Did you say "Yes!" just before ringing in the new year? We're here to let you in on a little secret: It's still possible for you and your love to say "I do" before fall comes around. With a little flexibility and plenty of organization, planning a wedding in six months (or less!) is possible, swears Laura Weatherly, founder of Washington, D.C.-based Engaging Affairs.
Since everything needs to happen in a compressed amount of time, she has brides with a three- to six-month lead-time write out weekly to-dos rather than monthly ones. "It can be overwhelming to list out all the things you'll need to do each month," she explains. "Breaking it down into weekly tasks makes it feel more manageable." And don't be shy about enlisting your squad. Getting your bridal party, relatives and obviously your future spouse involved can be invaluable, she says, just be sure to set deadlines for people if you delegate. Accountability is key when you have a short planning period." She outlines her other tricks for racing down the aisle here.
Book your venue ASAP.
By all means, finish that glass of celebratory Champagne, but once it's done, get to work finding a venue for your ceremony and reception. Since more popular properties tend to book up fast, you may need to get creative with your hunt. "Do you have a favorite restaurant that might be a great reception venue?" asks Weatherly. "Then see if you can buy it out for one night. Is there a fabulous art gallery or cultural center in your town? Ask if they'd be willing to host your event."
Get creative with timing.
If your heart is set on a trendy venue, you might need to be open to more out-of-the-box days. "Friday evenings and Sundays will have more availability than a Saturday," explains Weatherly. "And picking an off-season month can help in procuring venues and vendors. Usually January, February, and March are less busy than the peak wedding months in the spring, summer, and fall."
Bring in reinforcements.
While your nearest and dearest can be helpful, a wedding planner is invaluable when putting together your dream day under a tight deadline. Notes Weatherly, "A good planner will prioritize the process within the shorter timeframe and hunt down available venues and vendors."
Determine your must-haves.
Always dreamed of pulling up to your nuptials in a classic car? Have your heart set on a particular band? Check their availability before picking a date.
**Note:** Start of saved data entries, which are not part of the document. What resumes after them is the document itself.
Lemma run_for_snoc (seen : list Z) (a : Z) (later : list Z) :
  forall st,
    run_for step (S (length seen)) st (seen ++ a :: later)
    = (st' <- run_for step (length seen) st (seen ++ a :: later) ;;
       step st' a later).
Proof.
  induction seen as [|x seen IH]; intros st.
  - simpl. destruct (step st a later); reflexivity.
  - change (run_for step (S (length (x :: seen))) st ((x :: seen) ++ a :: later))
      with (st1 <- step st x (seen ++ a :: later) ;;
            run_for step (S (length seen)) st1 (seen ++ a :: later)).
    change (run_for step (length (x :: seen)) st ((x :: seen) ++ a :: later))
      with (st1 <- step st x (seen ++ a :: later) ;;
            run_for step (length seen) st1 (seen ++ a :: later)).
    destruct (step st x (seen ++ a :: later)) as [st1|f]; [|reflexivity].
    simpl. apply IH.
Qed.

(** When every access succeeds and leaves its page resident, an access
    to the page of the access just before is a hit. *)
Lemma run_for_rehit (hits : St -> Z) (Inv : St -> Prop) :
  (forall st a later, Inv st -> exists st', step st a later = Ok st' /\ Inv st') ->
  (forall st a l1 l2 st', Inv st -> step st a l1 = Ok st' ->
      exists st'', step st' a l2 = Ok st'' /\ hits st'' = (hits st' + 1)%Z) ->
  forall init seen a later,
    Inv init ->
    exists h,
      omap hits (run_for step (S (length seen)) init (seen ++ a :: a :: later))
        = Ok h
      /\ omap hits (run_for step (S (S (length seen))) init
                      (seen ++ a :: a :: later))
         = Ok (h + 1)%Z.
Proof.
  intros Htotal Hrehit init seen a later Hinit.
  destruct (run_for_total step Inv Htotal (length seen) (seen ++ a :: a :: later)
              init Hinit) as (st0 & Hrun0 & Hinv0).
  destruct (Htotal st0 a (a :: later) Hinv0) as (st1 & Hacc1 & Hinv1).
  destruct (Hrehit st0 a (a :: later) later st1 Hinv0 Hacc1) as (st2 & Hacc2 & Hh).
  assert (Hrun1 : run_for step (S (length seen)) init (seen ++ a :: a :: later)
                  = Ok st1).
  { rewrite run_for_snoc, Hrun0. exact Hacc1. }
  exists (hits st1). split; [rewrite Hrun1; reflexivity|].
  replace (seen ++ a :: a :: later) with ((seen ++ [a]) ++ a :: later)
    by (rewrite <- app_assoc; reflexivity).
  replace (S (length seen)) with (length (seen ++ [a]))
    by (rewrite length_app; simpl; lia).
  rewrite run_for_snoc.
  replace (length (seen ++ [a])) with (S (length seen))
    by (rewrite length_app; simpl; lia).
  replace ((seen ++ [a]) ++ a :: later) with (seen ++ a :: a :: later)
    by (rewrite <- app_assoc; reflexivity).
  rewrite Hrun1. cbn [bind]. rewrite Hacc2. unfold omap. cbn [bind].
  rewrite Hh. reflexivity.
Qed.
End LoopSnoc.

Lemma fifo_rehit st a l1 l2 st' :
  Fifo.access st a l1 = Ok st' ->
  exists st'', Fifo.access st' a l2 = Ok st''
               /\ Fifo.hits st'' = (Fifo.hits st' + 1)%Z.
Proof.
  intros Hacc.
  assert (Hin : In a (Fifo.cachedPages st')).
  { unfold Fifo.access in Hacc.
    destruct (0 <? count_occ Z.eq_dec (Fifo.cachedPages st) a) eqn:Hc.
    - injection Hacc as <-. apply count_pos_In, Hc.
    - apply bind_Ok in Hacc as (v & Hv & Hb).
      apply bind_Ok in Hb as (h & _ & Hb). injection Hb as <-.
      unfold vector_at_put in Hv.
      destruct (Fifo.cachedPagesHead st <? length (Fifo.cachedPages st));
        [|discriminate].
      injection Hv as <-. simpl. apply in_or_app. right. left. reflexivity. }
  apply count_pos_In in Hin. unfold Fifo.access. rewrite Hin.
  eexists. split; reflexivity.
Qed.

Lemma clock_rehit memsize st a l1 l2 st' :
  Clock.access memsize st a l1 = Ok st' ->
  exists st'', Clock.access memsize st' a l2 = Ok st''
               /\ Clock.hits st'' = (Clock.hits st' + 1)%Z.
Proof.
  intros Hacc.
  assert (Hin : In a (map fst (Clock.cache st'))).
  { unfold Clock.access in Hacc.
    destruct (negb (Clock.find_if a (Clock.cache st) =? length (Clock.cache st)))
      eqn:Hfind.
    - injection Hacc as <-. simpl. rewrite clock_set_use_keys.
      destruct (in_dec Z.eq_dec a (map fst (Clock.cache st))) as [Hin|Hnin];
        [exact Hin|].
      apply clock_miss_test in Hnin. congruence.
    - destruct (N.of_nat (length (Clock.cache st)) <? memsize)%N.
      + injection Hacc as <-. simpl. rewrite map_app. apply in_or_app.
        right. left. reflexivity.
      + destruct (Clock.sweep (Clock.cache st)) as [hand swept].
        unfold Clock.replace_at in Hacc.
        destruct ((if hand =? length swept then 0 else hand) <? length swept);
          [|discriminate].
        injection Hacc as <-. cbn [Clock.cache]. rewrite clock_put_keys.
        apply in_or_app. right. left. reflexivity. }
  unfold Clock.access.
  destruct (negb (Clock.find_if a (Clock.cache st') =? length (Clock.cache st')))
    eqn:Hfind.
  - eexists. split; reflexivity.
  - apply clock_miss_test in Hfind. contradiction.
Qed.

Section Rehit.
Context {H : Hashing} {E : RandomEngine}.

Lemma opt_rehit memsize st a l1 l2 st' :
  Opt.access memsize st a l1 = Ok st' ->
  exists st'', Opt.access memsize st' a l2 = Ok st''
               /\ Opt.hits st'' = (Opt.hits st' + 1)%Z.
Proof.
  intros Hacc.
  assert (Hins : forall s, In a (Opt.uset_insert a s)).
  { intros s. unfold Opt.uset_insert.
    destruct (Opt.uset_count a s =? 0) eqn:Hc.
    - apply (Permutation_in _ (Permutation_sym (uinsert_perm _ a s))).
      left. reflexivity.
    - destruct (in_dec Z.eq_dec a s) as [Hin|Hnin]; [exact Hin|].
      apply count_zero_not_In in Hnin. unfold Opt.uset_count in Hc. congruence. }
  assert (Hin : In a (Opt.pages_in_mem st')).
  { unfold Opt.access in Hacc.
    destruct (0 <? Opt.uset_count a (Opt.pages_in_mem st)) eqn:Hc.
    - injection Hacc as <-. apply count_pos_In, Hc.
    - destruct (N.of_nat (length (Opt.pages_in_mem st)) <? memsize)%N.
      + injection Hacc as <-. apply Hins.
      + apply bind_Ok in Hacc as (v & _ & Hb). injection Hb as <-. apply Hins. }
  destruct st' as [pages h]. simpl in Hin.
  rewrite opt_access_hit by exact Hin. eexists. split; reflexivity.
Qed.

Lemma rand_rehit memsize st a l1 l2 st' :
  Rand.access memsize st a l1 = Ok st' ->
  exists st'', Rand.access memsize st' a l2 = Ok st''
               /\ Rand.hits st'' = (Rand.hits st' + 1)%Z.
Proof.
  intros Hacc.
  assert (Hin : In a (Rand.pages_in_mem st')).
  { unfold Rand.access in Hacc.
    destruct (Rand.found a (Rand.pages_in_mem st)) eqn:Hf.
    - injection Hacc as <-. apply rand_found_In, Hf.
    - destruct (N.of_nat (length (Rand.pages_in_mem st)) <? memsize)%N.
      + injection Hacc as <-. simpl. apply in_or_app. right. left. reflexivity.
      + destruct (Z.of_nat (length (Rand.pages_in_mem st)) - 1 <? 0)%Z;
          [discriminate|].
        destruct (uniform_int 0 (Z.of_nat (length (Rand.pages_in_mem st)) - 1)
                    (Rand.random_engine st)) as [index g].
        destruct (index <? 0)%Z; [discriminate|].
        unfold vector_put in Hacc.
        destruct (Z.to_nat index <? length (Rand.pages_in_mem st)); [|discriminate].
        injection Hacc as <-. simpl. apply in_or_app. right. left. reflexivity. }
  apply rand_found_In in Hin. unfold Rand.access. rewrite Hin.
  eexists. split; reflexivity.
Qed.

Lemma lru_rehit memsize st a l1 l2 st' :
  (1 <= memsize)%N ->
  (exists l, lru_stack_inv (N.to_nat memsize) l st) ->
  Lru.access memsize st a l1 = Ok st' ->
  exists st'', Lru.access memsize st' a l2 = Ok st''
               /\ Lru.hits st'' = (Lru.hits st' + 1)%Z.
Proof.
  intros Hcap (l & Hinv) Hacc.
  destruct (lru_stack_access memsize l st a l1 Hinv) as (st1 & Hacc1 & Hinv1 & _).
  assert (st1 = st') by congruence. subst st1.
  destruct (lru_stack_access memsize (mru_touch a l) st' a l2 Hinv1)
    as (st2 & Hacc2 & _ & Hh).
  exists st2. split; [exact Hacc2|]. rewrite Hh.
  destruct (in_dec Z.eq_dec a (firstn (N.to_nat memsize) (mru_touch a l)))
    as [_|Hnin]; [reflexivity|].
  exfalso. apply Hnin. destruct (N.to_nat memsize) as [|k] eqn:Hk; [lia|].
  left. reflexivity.
Qed.

Lemma lru_stack_total memsize st a later :
  (exists l, lru_stack_inv (N.to_nat memsize) l st) ->
  exists st', Lru.access memsize st a later = Ok st'
              /\ exists l, lru_stack_inv (N.to_nat memsize) l st'.
Proof.
  intros (l & Hinv).
  destruct (lru_stack_access memsize l st a later Hinv) as (st' & Hacc & Hinv' & _).
  exists st'. split; [exact Hacc|]. exists (mru_touch a l). exact Hinv'.
Qed.
End Rehit.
To ensure you're happy with your vows, "it's crucial to prioritize what's important to you," says the expert. And for those hoping for a church ceremony, she advises checking in with your officiant "to make sure they will allow weddings within six months. Some don't."
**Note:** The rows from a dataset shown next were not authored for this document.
Lemma scanFrom_nondigits pre s :
  forallb (fun c => negb (isDigit c)) pre = true ->
  scanFrom 0 (pre ++ s) = scanFrom 0 s.
Proof.
  induction pre as [|c r IH]; cbn [forallb app]; auto.
  intros H. apply andb_prop in H as [D H]. apply negb_true_iff in D.
  cbn [scanFrom]. rewrite (matchAt_nondigit c (r ++ s) D). auto.
Qed.

Lemma scanFrom_skip m : forall post,
  scanFrom (length m) (m ++ post) = scanFrom 0 post.
Proof.
  induction m as [|c r IH]; intros post; cbn [length app].
  - reflexivity.
  - cbn [scanFrom]. apply IH.
Qed.

Lemma scanFrom_match m post :
  priceShaped m -> scanFrom 0 (m ++ post) = m :: scanFrom 0 post.
Proof.
  intros S. pose proof (matchAt_complete post S) as C.
  destruct m as [|c r].
  - destruct S as (ds & a & b & E & _). destruct ds; discriminate.
  - cbn [app] in *. cbn [scanFrom]. rewrite C. f_equal.
    replace (length (c :: r) - 1) with (length r) by (cbn [length]; lia).
    apply scanFrom_skip.
Qed.

(** X28.  The global match takes the leftmost price and resumes behind it:
    when no digit comes before a text of the form digits, point, two digits,
    that text is the first match, and the other matches are those of what
    follows it. *)
Theorem matchAll_leftmost (pre m post : jsstring) :
  forallb (fun c => negb (isDigit c)) pre = true -> priceShaped m ->
  matchAll (pre ++ m ++ post) = m :: matchAll post.
Proof.
  intros D S. unfold matchAll.
  rewrite (scanFrom_nondigits pre (m ++ post) D). now apply scanFrom_match.
Qed.

(** X28 on a range of two prices. *)
Lemma matchAll_leftmost_witness :
  matchAll (lit "$" ++ lit "120.00" ++ lit " - $150.00")
  = lit "120.00" :: matchAll (lit " - $150.00").
Proof.
  apply (matchAll_leftmost (lit "$") (lit "120.00") (lit " - $150.00")).
  - reflexivity.
  - exists (lit "120"), "0"%char, "0"%char.
    repeat split; try reflexivity. discriminate.
Defined.

(** X29.  The test [/\$[\d]/] of the extraction holds exactly for the texts
    in which a dollar sign is followed at once by a digit. *)
Theorem hasDollarDigit_iff (s : jsstring) :
  hasDollarDigit s = true <->
  exists pre d post,
    s = pre ++ "$"%char :: d :: post /\ isDigit d = true.
Proof.
  induction s as [|c r IH].
  - split; [discriminate|]. intros (pre & d & post & E & _).
    destruct pre; discriminate.
  - cbn [hasDollarDigit]. destruct r as [|d r'].
    + split; [discriminate|]. intros (pre & d & post & E & _).
      destruct pre as [|? [|? ?]]; discriminate.
    + rewrite orb_true_iff, andb_true_iff, IH. split.
      * intros [[C D]|(pre & x & post & E & D)].
        -- destruct (ascii_dec c "$"); [subst c|discriminate].
           exists [], d, r'. auto.
        -- exists (c :: pre), x, post. rewrite E. auto.
      * intros (pre & x & post & E & D). destruct pre as [|c0 pre].
        -- cbn [app] in E. injection E as -> -> ->. left.
           destruct (ascii_dec "$" "$"); [auto|congruence].
        -- cbn [app] in E. injection E as -> E. right.
           exists pre, x, post. auto.
Qed.

Lemma priceShaped_dot m : priceShaped m -> In "."%char m.
Proof.
  intros (ds & a & b & -> & _). apply in_or_app. right. now left.
Qed.

(** X30.  A price text of whole dollars passes the test of the extraction
    and is not understood by [priceParse]: for a dollar sign followed by
    digits only, [/\$[\d]/] holds and [priceParse] returns none. *)
Theorem whole_dollar_price_unparsed (ds : jsstring) :
  ds <> [] -> forallb isDigit ds = true ->
  hasDollarDigit ("$"%char :: ds) = true /\
  priceParse ("$"%char :: ds) = None.
Proof.
  intros N D.
  assert (P : priceParse ("$"%char :: ds) = None).
  { unfold priceParse.
    assert (M : matchAll ("$"%char :: ds) = []).
    { apply matchAll_nil_iff. intros (pre & m & post & E & S).
      apply priceShaped_dot in S.
      assert (I : In "."%char ("$"%char :: ds))
        by (rewrite E; apply in_or_app; right; apply in_or_app; now left).
      destruct I as [I|I]; [discriminate|].
      rewrite forallb_forall in D. specialize (D _ I). discriminate. }
    now rewrite M. }
  split; auto.
  destruct ds as [|d r]; [congruence|].
  cbn [forallb] in D. apply andb_prop in D as [D _].
  cbn [hasDollarDigit]. rewrite D. reflexivity.
Qed.

(** X30 on the price text "$129". *)
Lemma whole_dollar_price_witness :
  hasDollarDigit (lit "$129") = true /\ priceParse (lit "$129") = None.
Proof.
  destruct (whole_dollar_price_unparsed (lit "129")
              ltac:(discriminate) eq_refl) as (H & P).
  split; [exact H | exact P].
Defined.

(** ** The alias rewrite, revision by revision *)

Lemma serverjs_bestMatch_unrewritten model dataset m :
  ServerJs.bestMatch model dataset = Some m ->
  containsEither (normalize model) (listing m) = true \/
  0 < hitCount (tokens (normalize model)) (listing m).
Proof.
  unfold ServerJs.bestMatch. intros E.
  destruct (truthy (normalize model)); [|discriminate].
  pose proof (substringPhase_firstLongest (normalize model) dataset) as S.
  destruct (ServerJs.substringPhase (normalize model) dataset) as [[it s]|];
    cbn [firstLongest] in S.
  - injection E as <-. cbn [listing]. left.
    destruct S as (_ & pre & post & C & _).
    assert (I : In it (filter (containsEither (normalize model)) dataset))
      by (rewrite C; apply in_or_app; right; now left).
    now apply filter_In in I.
  - pose proof (serverjs_tokenPhase_best (normalize model) dataset) as B.
    destruct (ServerJs.tokenPhase (normalize model) dataset) as [[it h]|];
      [|discriminate].
    injection E as <-. cbn [listing tokenBest] in *. right.
    destruct B as (-> & P & _). exact P.
Qed.

(** C8 as stated fails in [server.js], which has no alias table: for the
    query "ben johns perseus" and a catalog that lists "Peresus Pro IV" its
    [bestMatch] finds nothing, although the canonical term would match; the
    retry revisions rewrite the query and find the listing. *)
Lemma bestMatch_alias_absent_in_serverjs :
  ServerJs.bestMatch (lit "ben johns perseus")
    [mkListing (lit "Peresus Pro IV") (lit "$199.99")] = None /\
  ServerJs.bestMatch (lit "peresus pro iv")
    [mkListing (lit "Peresus Pro IV") (lit "$199.99")]
  = Some (mkMatch (mkListing (lit "Peresus Pro IV") (lit "$199.99"))
            (Score 14)) /\
  RetryRev.bestMatch (lit "ben johns perseus")
    [mkListing (lit "Peresus Pro IV") (lit "$199.99")]
  = Some (mkMatch (mkListing (lit "Peresus Pro IV") (lit "$199.99")) Plain).
Proof. vm_compute. repeat split; reflexivity. Defined.

(** C8, amended.  In the retry revisions the alias loop replaces the
    normalized query by the target of the first key of the table, in table
    order, that the query contains, and leaves it alone when it contains
    none; the substring and token phases run on the rewritten query.
    ["ben johns perseus"] becomes ["peresus pro iv"] whatever the catalog;
    ["joola perseus pro"] takes the target of the fourth key although it
    contains the fifth as well.  [server.js] has no alias table: what its
    [bestMatch] returns matches the normalized query as submitted, by
    containment or by one of its tokens, and for ["ben johns perseus"] it
    returns nothing on every catalog in which no name matches that query
    itself. *)
Theorem bestMatch_alias_first_key_wins :
  (forall q,
     (exists pre alias target post,
        RetryRev.ALIASES = pre ++ (alias, target) :: post /\
        includes q alias = true /\
        (forall e, In e pre -> includes q (fst e) = false) /\
        RetryRev.aliasRewrite q = target) \/
     ((forall e, In e RetryRev.ALIASES -> includes q (fst e) = false) /\
      RetryRev.aliasRewrite q = q)) /\
  (forall model dataset,
     RetryRev.bestMatch model dataset =
     if truthy (normalize model)
     then RetryRev.matchQuery (RetryRev.aliasRewrite (normalize model)) dataset
     else None) /\
  RetryRev.aliasRewrite (normalize (lit "ben johns perseus"))
    = lit "peresus pro iv" /\
  (forall dataset,
     RetryRev.bestMatch (lit "ben johns perseus") dataset
     = RetryRev.matchQuery (lit "peresus pro iv") dataset) /\
  (includes (lit "joola perseus pro") (lit "perseus pro") = true /\
   RetryRev.aliasRewrite (lit "joola perseus pro") = lit "peresus pro iv") /\
  (forall model dataset m,
     ServerJs.bestMatch model dataset = Some m ->
     containsEither (normalize model) (listing m) = true \/
     0 < hitCount (tokens (normalize model)) (listing m)) /\
  (forall dataset,
     (forall it, In it dataset ->
        containsEither (lit "ben johns perseus") it = false /\
        hitCount (tokens (lit "ben johns perseus")) it = 0) ->
     ServerJs.bestMatch (lit "ben johns perseus") dataset = None).
Proof.
  split; [|split; [|split; [|split; [|split; [|split]]]]].
  - intros q. apply aliasLoop_first_match.
  - reflexivity.
  - vm_compute. reflexivity.
  - intros dataset. reflexivity.
  - split; vm_compute; reflexivity.
  - apply serverjs_bestMatch_unrewritten.
  - intros dataset H.
    destruct (ServerJs.bestMatch (lit "ben johns perseus") dataset)
      as [m|] eqn:E; [|reflexivity].
    exfalso.
    destruct (serverjs_bestMatch_In _ _ _ E) as [_ I].
    destruct (H _ I) as [C T].
    destruct (serverjs_bestMatch_unrewritten _ _ _ E) as [K|K].
    + change (normalize (lit "ben johns perseus"))
        with (lit "ben johns perseus") in K. congruence.
    + change (normalize (lit "ben johns perseus"))
        with (lit "ben johns perseus") in K. lia.
Qed.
Lock in high-priority vendors.
While a baker might be able to whip up cakes for several weddings on the same day and florists often handle multiple vows at once, "a popular band may be snapped up early," notes Weatherly. She recommends keying in on vendors who can only do one event per day, such as entertainers, photographers, videographers, and even popular hairstylists, before moving on to other tasks.
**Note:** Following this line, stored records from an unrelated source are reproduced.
(** Closes a case of the theorem below with the number [k] of levels the
    loop moves on. *)
Ltac nearest_level k :=
  exists k; split; [lia|]; split; [reflexivity|];
  split; [by eexists _, _|];
  let j := fresh "j" in
  let Hj := fresh "Hj" in
  intros j Hj; destruct j as [|[|[|j]]]; try lia; reflexivity.

(** With a client in some list the loop leaves after at most
    [num_priority_levels] iterations, at the nearest non-empty level after
    the one it started from, in cyclic order; this is the starting level
    itself when no other level holds a client. *)
Theorem next_nonempty_level_nearest budget b0 b1 b2 lvl :
  num_priority_levels ≤ budget →
  lvl < num_priority_levels →
  b0 ++ b1 ++ b2 ≠ [] →
  ∃ k, 1 ≤ k ≤ num_priority_levels ∧
       next_nonempty_level budget [b0; b1; b2] lvl
       = Done ((lvl + k) mod num_priority_levels) ∧
       (∃ c rest, [b0; b1; b2] !! ((lvl + k) mod num_priority_levels)
                  = Some (c :: rest)) ∧
       ∀ j, 1 ≤ j < k →
            [b0; b1; b2] !! ((lvl + j) mod num_priority_levels) = Some [].
Proof.
  unfold num_priority_levels. intros Hbudget Hlvl Hne.
  destruct budget as [|[|[|budget]]]; [lia..|].
  destruct lvl as [|[|[|lvl]]]; [| | |lia];
    destruct b0 as [|x0 b0], b1 as [|x1 b1], b2 as [|x2 b2]; try done;
    first [nearest_level 1 | nearest_level 2 | nearest_level 3].
Qed.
Skip straight to the invites.
Cross choosing a save-the-date off your to-do list if you're less than six months from your set date, says Weatherly, "Just send the invitations a little early." (FYI: Get started on those as soon as you pick your date and venue as the proofing and printing can take time.)
Think outside the bridal salon.
Because custom dresses can take four to six months to come in, the pro says it's smart to look into other options. She advises hitting up sample sales at salons ("They're a great way to find a dress as it's cash-and-carry"), visiting bridal consignment shops, or even ordering one online. For your bridesmaids, she says, consider renting gowns to save time on the ordering and alteration process.
Cut yourself some slack.
"It's important to focus on the elements that are important to you and not get bogged down by the temptation to do everything," says Weatherly. "If custom signage isn't at the top of your list, don't feel you must do it." Same goes with ordering personalized favors, perfecting your first dance, or even writing your own vows. If something is stressing you out, says the expert, skip it: "People will notice the things you focus on and won't know the things you decided not to do."